(** * E_Programmer: the web client of the SPI flash programmer

    A shallow embedding of the browser-side JavaScript of the repository:
    - [Utils]       webserver/utils.js       (base64 <-> Uint8Array)
    - [Serializer]  js_jsonrpc2/serializer.js and exceptions.js
    - [WsManager]   ws_manager.js            (receive buffer, getRPCResponse)
    - [Transfer]    what the two copies of programmer.js have in common
    - [Programmer]  programmer.js, the copy with getNumberOfBlocksForChip and
                    getBlockSize (get_read_block_size / get_write_block_size)
    - [ProgrammerPackets] programmer.js, the copy with
                    getNumberOfTransmitPackets / getNumberOfReceivePackets
    - [DomManager]  webserver/dom_manager.js (erase click handler)

    Platform functions (atob, btoa, typeof, truthiness, the number
    operators) are modelled in [JS] and [Base64] after ECMAScript and the
    HTML Standard. *)

From Stdlib Require Import String ZArith QArith Qround List Bool Lia Arith.
From Stdlib Require Import DecimalString.
Import ListNotations.
Local Open Scope Z_scope.

(* ================================================================== *)
(** ** JavaScript numbers and typed arrays *)

Module JS.

(** A JavaScript number: finite values are kept as exact rationals (the
    sizes handled here are integers far below 2^53, where quotients that
    come out integral are exact); rounding and the sign of zero are not
    represented. *)
Inductive number :=
| Fin (q : Q)
| PInf
| NInf
| NaN.

Definition of_Z (z : Z) : number := Fin (inject_Z z).

Definition Qsign_pos (q : Q) : bool := 0 <? Qnum q.
Definition Qis_zero (q : Q) : bool := Qnum q =? 0.

(** [truncq q]: the integer part of q, rounding toward zero. *)
Definition truncq (q : Q) : Z :=
  if Qle_bool 0 q then Qfloor q else Qceiling q.

(** [a / b] *)
Definition div (a b : number) : number :=
  match a, b with
  | NaN, _ | _, NaN => NaN
  | Fin x, Fin y =>
      if Qis_zero y then
        (if Qis_zero x then NaN else if Qsign_pos x then PInf else NInf)
      else Fin (Qred (x / y))
  | Fin _, (PInf | NInf) => Fin 0
  | PInf, Fin y => if Qsign_pos y || Qis_zero y then PInf else NInf
  | NInf, Fin y => if Qsign_pos y || Qis_zero y then NInf else PInf
  | (PInf | NInf), (PInf | NInf) => NaN
  end.

(** [a % b]: the remainder takes the sign of the dividend. *)
Definition rem (a b : number) : number :=
  match a, b with
  | NaN, _ | _, NaN => NaN
  | (PInf | NInf), _ => NaN
  | Fin x, (PInf | NInf) => Fin x
  | Fin x, Fin y =>
      if Qis_zero y then NaN
      else Fin (Qred (x - y * inject_Z (truncq (x / y))))
  end.

(** [a * b] *)
Definition mul (a b : number) : number :=
  match a, b with
  | NaN, _ | _, NaN => NaN
  | Fin x, Fin y => Fin (Qred (x * y))
  | Fin x, PInf | PInf, Fin x =>
      if Qis_zero x then NaN else if Qsign_pos x then PInf else NInf
  | Fin x, NInf | NInf, Fin x =>
      if Qis_zero x then NaN else if Qsign_pos x then NInf else PInf
  | PInf, PInf | NInf, NInf => PInf
  | PInf, NInf | NInf, PInf => NInf
  end.

(** [a + b] *)
Definition add (a b : number) : number :=
  match a, b with
  | NaN, _ | _, NaN => NaN
  | Fin x, Fin y => Fin (Qred (x + y))
  | PInf, NInf | NInf, PInf => NaN
  | PInf, _ | _, PInf => PInf
  | NInf, _ | _, NInf => NInf
  end.

(** [a < b] *)
Definition lt (a b : number) : bool :=
  match a, b with
  | NaN, _ | _, NaN => false
  | Fin x, Fin y => negb (Qle_bool y x)
  | _, NInf => false
  | PInf, _ => false
  | NInf, _ => true
  | Fin _, PInf => true
  end.

(** [a === b] on numbers *)
Definition strict_eq (a b : number) : bool :=
  match a, b with
  | Fin x, Fin y => Qeq_bool x y
  | PInf, PInf | NInf, NInf => true
  | _, _ => false
  end.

## WHAT TO DO
Output the records again in full. Keep every character as written.

## ANSWER FOR THIS EXERCISE
(** * E_Programmer: the web client of the SPI flash programmer

    A shallow embedding of the browser-side JavaScript of the repository:
    - [Utils]       webserver/utils.js       (base64 <-> Uint8Array)
    - [Serializer]  js_jsonrpc2/serializer.js and exceptions.js
    - [WsManager]   ws_manager.js            (receive buffer, getRPCResponse)
    - [Transfer]    what the two copies of programmer.js have in common
    - [Programmer]  programmer.js, the copy with getNumberOfBlocksForChip and
                    getBlockSize (get_read_block_size / get_write_block_size)
    - [ProgrammerPackets] programmer.js, the copy with
                    getNumberOfTransmitPackets / getNumberOfReceivePackets
    - [DomManager]  webserver/dom_manager.js (erase click handler)

    Platform functions (atob, btoa, typeof, truthiness, the number
    operators) are modelled in [JS] and [Base64] after ECMAScript and the
    HTML Standard. *)

From Stdlib Require Import String ZArith QArith Qround List Bool Lia Arith.
From Stdlib Require Import DecimalString.
Import ListNotations.
Local Open Scope Z_scope.

(* ================================================================== *)
(** ** JavaScript numbers and typed arrays *)

Module JS.

(** A JavaScript number: finite values are kept as exact rationals (the
    sizes handled here are integers far below 2^53, where quotients that
    come out integral are exact); rounding and the sign of zero are not
    represented. *)
Inductive number :=
| Fin (q : Q)
| PInf
| NInf
| NaN.

Definition of_Z (z : Z) : number := Fin (inject_Z z).

Definition Qsign_pos (q : Q) : bool := 0 <? Qnum q.
Definition Qis_zero (q : Q) : bool := Qnum q =? 0.

(** [truncq q]: the integer part of q, rounding toward zero. *)
Definition truncq (q : Q) : Z :=
  if Qle_bool 0 q then Qfloor q else Qceiling q.

(** [a / b] *)
Definition div (a b : number) : number :=
  match a, b with
  | NaN, _ | _, NaN => NaN
  | Fin x, Fin y =>
      if Qis_zero y then
        (if Qis_zero x then NaN else if Qsign_pos x then PInf else NInf)
      else Fin (Qred (x / y))
  | Fin _, (PInf | NInf) => Fin 0
  | PInf, Fin y => if Qsign_pos y || Qis_zero y then PInf else NInf
  | NInf, Fin y => if Qsign_pos y || Qis_zero y then NInf else PInf
  | (PInf | NInf), (PInf | NInf) => NaN
  end.

(** [a % b]: the remainder takes the sign of the dividend. *)
Definition rem (a b : number) : number :=
  match a, b with
  | NaN, _ | _, NaN => NaN
  | (PInf | NInf), _ => NaN
  | Fin x, (PInf | NInf) => Fin x
  | Fin x, Fin y =>
      if Qis_zero y then NaN
      else Fin (Qred (x - y * inject_Z (truncq (x / y))))
  end.

(** [a * b] *)
Definition mul (a b : number) : number :=
  match a, b with
  | NaN, _ | _, NaN => NaN
  | Fin x, Fin y => Fin (Qred (x * y))
  | Fin x, PInf | PInf, Fin x =>
      if Qis_zero x then NaN else if Qsign_pos x then PInf else NInf
  | Fin x, NInf | NInf, Fin x =>
      if Qis_zero x then NaN else if Qsign_pos x then NInf else PInf
  | PInf, PInf | NInf, NInf => PInf
  | PInf, NInf | NInf, PInf => NInf
  end.

(** [a + b] *)
Definition add (a b : number) : number :=
  match a, b with
  | NaN, _ | _, NaN => NaN
  | Fin x, Fin y => Fin (Qred (x + y))
  | PInf, NInf | NInf, PInf => NaN
  | PInf, _ | _, PInf => PInf
  | NInf, _ | _, NInf => NInf
  end.

(** [a < b] *)
Definition lt (a b : number) : bool :=
  match a, b with
  | NaN, _ | _, NaN => false
  | Fin x, Fin y => negb (Qle_bool y x)
  | _, NInf => false
  | PInf, _ => false
  | NInf, _ => true
  | Fin _, PInf => true
  end.

(** [a === b] on numbers *)
Definition strict_eq (a b : number) : bool :=
  match a, b with
  | Fin x, Fin y => Qeq_bool x y
  | PInf, PInf | NInf, NInf => true
  | _, _ => false
  end.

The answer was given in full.